Similarities and Differences
Chronic, acute, and referred pain exhibits similar physiological responses such as hypertension and increased heart rate. Additionally, all these types of pain’s inception are sudden. However, individuals with chronic pain sometimes adapt to the pain and may not appear to be in pain. Moreover, while chronic pain is a situation, acute pain is an event. Furthermore, acute pain is caused by inflammation, tissue damage, disease, or external agent whereas it is difficult to determine the point of origin of chronic pain (Huether & McCance, 2017). Besides, chronic pain’s treatment takes a longer period with no guarantee of complete pain relief while acute pain’s treatment takes a shorter period with the likelihood of complete recovery.

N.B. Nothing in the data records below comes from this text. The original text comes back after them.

(* ===== verification/PagingSpec.v ===== *)
(** * Kernel page tables: representation and the meaning of the tables.

    [pdp_e], [pd_e] and [pt_e] read the static tables by page-directory,
    page-table and page number; [pinv] says that the tables are linked to each
    other the way [init] links them; under it the processor's walk is
    [resolve], a function of the three entries ([walk_resolve]). *)
From S2P Require Import Prelude Addr BootInfo Paging X86.
Set Default Goal Selector "!".

(** ** Reading the tables *)
Definition tget (ts : list PageTable) (n : Z) : Z :=
  default 0 (t ← ts !! Z.to_nat (n / 512); t !! Z.to_nat (n mod 512)).
Definition pdp_e (s : pstate) (i : Z) : Z := default 0 (KERNEL_PDP_HIGH s !! Z.to_nat i).
Definition pd_e (s : pstate) (n : Z) : Z := tget (KERNEL_PD_HIGH s) n.
Definition pt_e (s : pstate) (n : Z) : Z := tget (KERNEL_PT_HIGH s) n.

(** The static tables as memory. *)
Definition table_at (img : kernel_image) (s : pstate) (a : Z) : option PageTable :=
  let off base := a - (base - KERNEL_VIRTUAL_BASE) in
  if off (pml4_at img) =? 0 then Some (KERNEL_PML4 s) else
  if off (pdp_high_at img) =? 0 then Some (KERNEL_PDP_HIGH s) else
  if (0 <=? off (pd_high_at img)) && (off (pd_high_at img) <? 8 * 4096)
  then KERNEL_PD_HIGH s !! Z.to_nat (off (pd_high_at img) / 4096) else
  if (0 <=? off (pt_high_at img)) && (off (pt_high_at img) <? 4096 * 4096)
  then KERNEL_PT_HIGH s !! Z.to_nat (off (pt_high_at img) / 4096) else None.

(** What the processor does with a virtual address. *)
Definition translate (img : kernel_image) (s : pstate) (v : Z) : option mapping :=
  walk (table_at img s) (cr3 s) v.

(** The linker's layout: sections in order, starting on page boundaries, the
    static tables page aligned, disjoint, in the image; the guard page on the
    page after .bss. *)
Record image_ok (img : kernel_image) : Prop := {
  io_text : KERNEL_VIRTUAL_BASE < text_start_ img ∧ text_start_ img < text_end_ img;
  io_rodata : rodata_start_ img = (text_end_ img + 4095) / 4096 * 4096 ∧ rodata_start_ img < rodata_end_ img;
  io_data : data_start_ img = (rodata_end_ img + 4095) / 4096 * 4096 ∧ data_start_ img < bss_end_ img;
  io_guard : stack_guard_ img = (bss_end_ img + 4095) / 4096 * 4096;
  io_end : stack_guard_ img + 4096 ≤ KERNEL_VIRTUAL_BASE + 8 * 2 ^ 30;
  io_page : (4096 | text_start_ img);
  io_pml4 : (4096 | pml4_at img) ∧ KERNEL_VIRTUAL_BASE ≤ pml4_at img < KERNEL_VIRTUAL_BASE + 2 ^ 39;
  io_pdp : (4096 | pdp_high_at img) ∧ KERNEL_VIRTUAL_BASE ≤ pdp_high_at img < KERNEL_VIRTUAL_BASE + 2 ^ 39;
  io_pd : (4096 | pd_high_at img) ∧ KERNEL_VIRTUAL_BASE ≤ pd_high_at img < KERNEL_VIRTUAL_BASE + 2 ^ 39;
  io_pt : (4096 | pt_high_at img) ∧ KERNEL_VIRTUAL_BASE ≤ pt_high_at img < KERNEL_VIRTUAL_BASE + 2 ^ 39;
  io_disj :
    pml4_at img ≠ pdp_high_at img ∧
    ¬ (pd_high_at img ≤ pml4_at img < pd_high_at img + 8 * 4096) ∧
    ¬ (pd_high_at img ≤ pdp_high_at img < pd_high_at img + 8 * 4096) ∧
    ¬ (pt_high_at img ≤ pml4_at img < pt_high_at img + 4096 * 4096) ∧
    ¬ (pt_high_at img ≤ pdp_high_at img < pt_high_at img + 4096 * 4096) ∧
    (pd_high_at img + 8 * 4096 ≤ pt_high_at img ∨ pt_high_at img + 4096 * 4096 ≤ pd_high_at img);
}.

Definition phys_of (v : Z) : Z := v - KERNEL_VIRTUAL_BASE.
Definition link (virt : Z) : Z := Z.lor (phys_of virt) rw_flags.

(** Shape of an array of [k] tables. *)
Definition tables_ok (k : Z) (ts : list PageTable) : Prop :=
  length ts = Z.to_nat k ∧ ∀ t, t ∈ ts → length t = 512%nat.

Record pshape (s : pstate) : Prop := {
  ps_pml4 : length (KERNEL_PML4 s) = 512%nat;
  ps_pdp : length (KERNEL_PDP_HIGH s) = 512%nat;
  ps_pd : tables_ok 8 (KERNEL_PD_HIGH s);
  ps_pt : tables_ok 4096 (KERNEL_PT_HIGH s);
}.

(** Present entries of the upper levels are large pages or point to the static
    table of their position. *)
Record pinv (img : kernel_image) (s : pstate) : Prop := {
  pi_shape : pshape s;
  pi_cr3 : cr3 s = phys_of (pml4_at img);
  pi_pml4 : ∀ i, 0 ≤ i < 512 → KERNEL_PML4 s !! Z.to_nat i =
    Some (if i =? 256 then link (pdp_high_at img) else 0);
  pi_pdp : ∀ i, 0 ≤ i < 512 → e_present (pdp_e s i) = true → e_large (pdp_e s i) = false →
    i < 8 ∧ pdp_e s i = link (element_at (pd_high_at img) i);
  pi_pd : ∀ n, 0 ≤ n < 4096 → e_present (pd_e s n) = true → e_large (pd_e s n) = false →
    pd_e s n = link (element_at (pt_high_at img) n);
}.

(** The translation of [KERNEL_VIRTUAL_BASE + p] from the three entries. *)
Definition resolve (s : pstate) (p : Z) : option mapping :=
  let e3 := pdp_e s (p / 2 ^ 30) in
  if negb (e_present e3) then None else
  if e_large e3 then Some (leaf e3 (2 ^ 30) p true false) else
  let e2 := pd_e s (p / 2 ^ 21) in
  if negb (e_present e2) then None else
  if e_large e2 then Some (leaf e2 (2 ^ 21) p true false) else
  let e1 := pt_e s (p / 2 ^ 12) in
  if negb (e_present e1) then None else Some (leaf e1 (2 ^ 12) p true false).

(** ** Bits of entries *)
Lemma pam_bit i : 0 ≤ i → Z.testbit PHYSICAL_ADDRESS_MASK i = (12 <=? i) && (i <? 52).
Proof.
  intros Hi. change PHYSICAL_ADDRESS_MASK with (Z.shiftl (Z.ones 40) 12).
  rewrite Z.shiftl_spec by done. destruct (Z.leb_spec 12 i) as [Hle|Hlt].
  - rewrite Z.testbit_ones by lia. rewrite (proj2 (Z.leb_le _ _)) by lia. simpl.
    destruct (Z.ltb_spec i 52), (Z.ltb_spec (i - 12) 40); lia || done.
  - by rewrite Z.testbit_neg_r by lia.
Qed.

Lemma page_low_bits a i : (4096 | a) → 0 ≤ i < 12 → Z.testbit a i = false.
Proof. intros [k ->] Hi. change 4096 with (2 ^ 12). apply Z.mul_pow2_bits_low. lia. Qed.

Lemma high_bits a n i : 0 ≤ a < 2 ^ n → 0 ≤ n ≤ i → Z.testbit a i = false.
Proof.
  intros Ha Hi. destruct (decide (a = 0)) as [->|]; [apply Z.bits_0|].
  apply Z.bits_above_log2; [lia|]. apply Z.log2_lt_pow2; [lia|].
  eapply Z.lt_le_trans; [apply Ha|]. apply Z.pow_le_mono_r; lia.
Qed.

Lemma mask_page a : (4096 | a) → 0 ≤ a < 2 ^ 52 → Z.land a PHYSICAL_ADDRESS_MASK = a.
Proof.
  intros Hd Ha. apply Z.bits_inj'. intros i Hi. rewrite Z.land_spec, pam_bit by done.
  destruct (Z.leb_spec 12 i); simpl; [|by rewrite page_low_bits, andb_false_r by done].
  destruct (Z.ltb_spec i 52); simpl; [by rewrite andb_true_r|].
  by rewrite (high_bits a 52), andb_false_r by lia.
Qed.

(** An entry written by [set]: its frame and its flag bits. *)
Lemma frame_set e a f : Z.land f PHYSICAL_ADDRESS_MASK = 0 →
  frame_of (pte_set e a f) = Z.land a PHYSICAL_ADDRESS_MASK.
Proof.
  intros Hf. unfold frame_of, pte_set. change 0x000FFFFFFFFFF000 with PHYSICAL_ADDRESS_MASK.
  rewrite Z.land_lor_distr_l, Hf, Z.lor_0_r, <-Z.land_assoc. by rewrite Z.land_diag.
Qed.

Lemma bit_set e a f i : 0 ≤ i → (i < 12 ∨ 52 ≤ i) → Z.testbit (pte_set e a f) i = Z.testbit f i.
Proof.
  intros Hi Hr. unfold pte_set. rewrite Z.lor_spec, Z.land_spec, pam_bit by done.
  destruct (Z.leb_spec 12 i), (Z.ltb_spec i 52); simpl; rewrite ?andb_false_r; done || lia.
Qed.

Lemma pte_set_page e a f : (4096 | a) → 0 ≤ a < 2 ^ 52 → pte_set e a f = Z.lor a f.
Proof. intros. unfold pte_set. by rewrite mask_page. Qed.

Lemma is_present_bit e : is_present e = e_present e.
Proof.
  unfold is_present, e_present, flag. change (Z.shiftl 1 0) with (2 ^ 0).
  destruct (Z.testbit e 0) eqn:E.
  - apply negb_true_iff, Z.eqb_neq. intros H. apply (f_equal (λ x, Z.testbit x 0)) in H.
    rewrite Z.land_spec, E in H. done.
  - apply negb_false_iff, Z.eqb_eq. apply Z.bits_inj'. intros i Hi.
    rewrite Z.land_spec, Z.bits_0, Z.pow2_bits_eqb by lia.
    destruct (Z.eqb_spec 0 i); subst; by rewrite ?E, ?andb_false_r.
Qed.

Lemma is_huge_bit e : is_huge_page e = e_large e.
Proof.
  unfold is_huge_page, e_large, flag. change (Z.shiftl 1 7) with (2 ^ 7).
  destruct (Z.testbit e 7) eqn:E.
  - apply negb_true_iff, Z.eqb_neq. intros H. apply (f_equal (λ x, Z.testbit x 7)) in H.
    rewrite Z.land_spec, E in H. done.
  - apply negb_false_iff, Z.eqb_eq. apply Z.bits_inj'. intros i Hi.
    rewrite Z.land_spec, Z.bits_0, Z.pow2_bits_eqb by lia.
    destruct (Z.eqb_spec 7 i); subst; by rewrite ?E, ?andb_false_r.
Qed.

(** A link entry: present, writable, executable, not large, to the table's frame. *)
Lemma link_spec virt : (4096 | virt) → KERNEL_VIRTUAL_BASE ≤ virt → phys_of virt < 2 ^ 52 →
  pte_set 0 (phys_of virt) rw_flags = link virt ∧
  frame_of (link virt) = phys_of virt ∧ e_present (link virt) = true ∧ e_writable (link virt) = true ∧
  e_nx (link virt) = false ∧ e_large (link virt) = false.
Proof.
  intros Hd Hv Hp. assert (Hpd : (4096 | phys_of virt)).
  { unfold phys_of. apply Z.divide_sub_r; [done|]. by exists (KERNEL_VIRTUAL_BASE / 4096). }
  assert (Hr : 0 ≤ phys_of virt < 2 ^ 52) by (unfold phys_of in *; lia).
  assert (Hl : pte_set 0 (phys_of virt) rw_flags = link virt) by (by rewrite pte_set_page).
  split; [done|]. rewrite <-Hl. unfold e_present, e_writable, e_nx, e_large.
  rewrite frame_set by done. rewrite mask_page, !bit_set by (done || lia). done.
Qed.

(** ** Arrays of tables *)
Lemma tables_ok_lookup k ts n : tables_ok k ts → 0 ≤ n < k * 512 →
  ∃ t, ts !! Z.to_nat (n / 512) = Some t ∧ t !! Z.to_nat (n mod 512) = Some (tget ts n) ∧ length t = 512%nat.
Proof.
  intros [Hlen Hall] Hn. pose proof (Z.mod_pos_bound n 512 ltac:(lia)). pose proof (Z.div_pos n 512 ltac:(lia) ltac:(lia)).
  assert (n / 512 < k) by (apply Z.div_lt_upper_bound; lia).
  destruct (ts !! Z.to_nat (n / 512)) as [t|] eqn:Ht; [|apply lookup_ge_None in Ht; lia].
  exists t. split; [done|]. assert (Hl : length t = 512%nat) by (by eapply Hall, list_elem_of_lookup_2).
  split; [|done]. unfold tget. rewrite Ht. simpl.
  destruct (t !! Z.to_nat (n mod 512)) eqn:He; [done|]. apply lookup_ge_None in He. lia.
Qed.

Lemma tget_insert k ts n v t m : tables_ok k ts → 0 ≤ n < k * 512 → 0 ≤ m < k * 512 →
  ts !! Z.to_nat (n / 512) = Some t →
  tget (<[Z.to_nat (n / 512) := <[Z.to_nat (n mod 512) := v]> t]> ts) m = if m =? n then v else tget ts m.
Proof.
  intros Hok Hn Hm Ht. destruct (tables_ok_lookup k ts m Hok Hm) as (tm & Htm & Hem & Hlm).
  pose proof (Z.div_mod n 512 ltac:(lia)). pose proof (Z.div_mod m 512 ltac:(lia)).
  pose proof (Z.mod_pos_bound n 512 ltac:(lia)). pose proof (Z.mod_pos_bound m 512 ltac:(lia)).
  pose proof (Z.div_pos n 512 ltac:(lia) ltac:(lia)). pose proof (Z.div_pos m 512 ltac:(lia) ltac:(lia)).
  unfold tget at 1. destruct (decide (m / 512 = n / 512)) as [Hq|Hq].
  - rewrite Hq in *. rewrite Ht in Htm. injection Htm as <-.
    rewrite list_lookup_insert_eq by (by eapply lookup_lt_Some). simpl.
    destruct (Z.eqb_spec m n) as [->|Hne].
    + by rewrite list_lookup_insert_eq by lia.
    + rewrite list_lookup_insert_ne by lia. by rewrite Hem.
  - rewrite list_lookup_insert_ne by lia. rewrite Htm. simpl. rewrite Hem. simpl.
    destruct (Z.eqb_spec m n); [congruence|done].
Qed.

Lemma tables_ok_insert k ts i t : tables_ok k ts → length t = 512%nat → tables_ok k (<[i := t]> ts).
Proof.
  intros [Hlen Hall] Ht. split; [by rewrite length_insert|].
  intros t' [j Hj]%list_elem_of_lookup_1. destruct (decide (i = j)) as [->|].
  - apply list_lookup_insert_Some in Hj as [(_ & <- & _)|[? _]]; [done|congruence].
  - rewrite list_lookup_insert_ne in Hj by done. by eapply Hall, list_elem_of_lookup_2.
Qed.

(** [tables[n / 512].entry(n mod 512).set(addr, flags)]. *)
Lemma tables_set_spec k ts n a f : tables_ok k ts → 0 ≤ n < k * 512 →
  ∃ ts', tables_set ts (n / 512) (n mod 512) a f = Some ts' ∧ tables_ok k ts' ∧
    ∀ m, 0 ≤ m < k * 512 → tget ts' m = if m =? n then pte_set 0 a f else tget ts m.
Proof.
  intros Hok Hn. destruct (tables_ok_lookup k ts n Hok Hn) as (t & Ht & He & Hl).
  unfold tables_set, entry_set, entry. rewrite Ht. simpl. rewrite He. simpl.
  eexists. split; [done|]. split.
  - apply tables_ok_insert; [done|]. by rewrite length_insert.
  - intros m Hm. by rewrite (tget_insert k) by done.
Qed.

Lemma tables_clear_spec k ts i : tables_ok k ts → 0 ≤ i < k →
  ∃ ts', tables_clear ts i = Some ts' ∧ tables_ok k ts' ∧
    ∀ m, 0 ≤ m < k * 512 → tget ts' m = if m / 512 =? i then 0 else tget ts m.
Proof.
  intros Hok Hi. destruct (tables_ok_lookup k ts (i * 512) Hok ltac:(lia)) as (t & Ht & _ & Hl).
  rewrite Z.div_mul in Ht by lia. unfold tables_clear. rewrite Ht. simpl.
  eexists. split; [done|]. split.
  - apply tables_ok_insert; [done|]. unfold clear. by rewrite length_fmap.
  - intros m Hm. destruct (tables_ok_lookup k ts m Hok Hm) as (tm & Htm & Hem & Hlm).
    pose proof (Z.mod_pos_bound m 512 ltac:(lia)). pose proof (Z.div_pos m 512 ltac:(lia) ltac:(lia)).
    unfold tget at 1. destruct (Z.eqb_spec (m / 512) i) as [<-|Hne].
    + rewrite list_lookup_insert_eq by (by eapply lookup_lt_Some). simpl. unfold clear.
      rewrite list_lookup_fmap. rewrite Ht in Htm. injection Htm as <-. by rewrite Hem.
    + rewrite list_lookup_insert_ne by lia. by rewrite Htm; simpl; rewrite Hem.
Qed.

Patient Factors: Gender and Age
Age is one of the factors that are associated with pain. Particularly, as people age, there is a tendency for greater pain expectations. However, research by Petrini et al. (2015), indicates that there is a reduced frequency of pain inception among the elderly in comparison to young persons. According to Petrini et al. (2015), young females have lower pain tolerance as well as detection in comparison to young males. Moreover, the threshold for pain detection as age’s function decreases in both genders though the males’ threshold remained a bit higher (Petrini et al., 2015)
References
Hammer, G. G., & McPhee, S. (2014). Pathophysiology of disease: An introduction to clinical medicine . (7th ed.) New York, NY: McGraw-Hill Education.
Huether, S. E., & McCance, K. L. (2017). Understanding Pathophysiology (6th ed.). St. Louis, MO: Mosby.
Petrini, L., Matthiesen, S. T., & Arendt-Nielsen, L. (2015). The effect of age and gender on pressure pain thresholds and suprathreshold stimuli. Perception, 44(5), 587-596.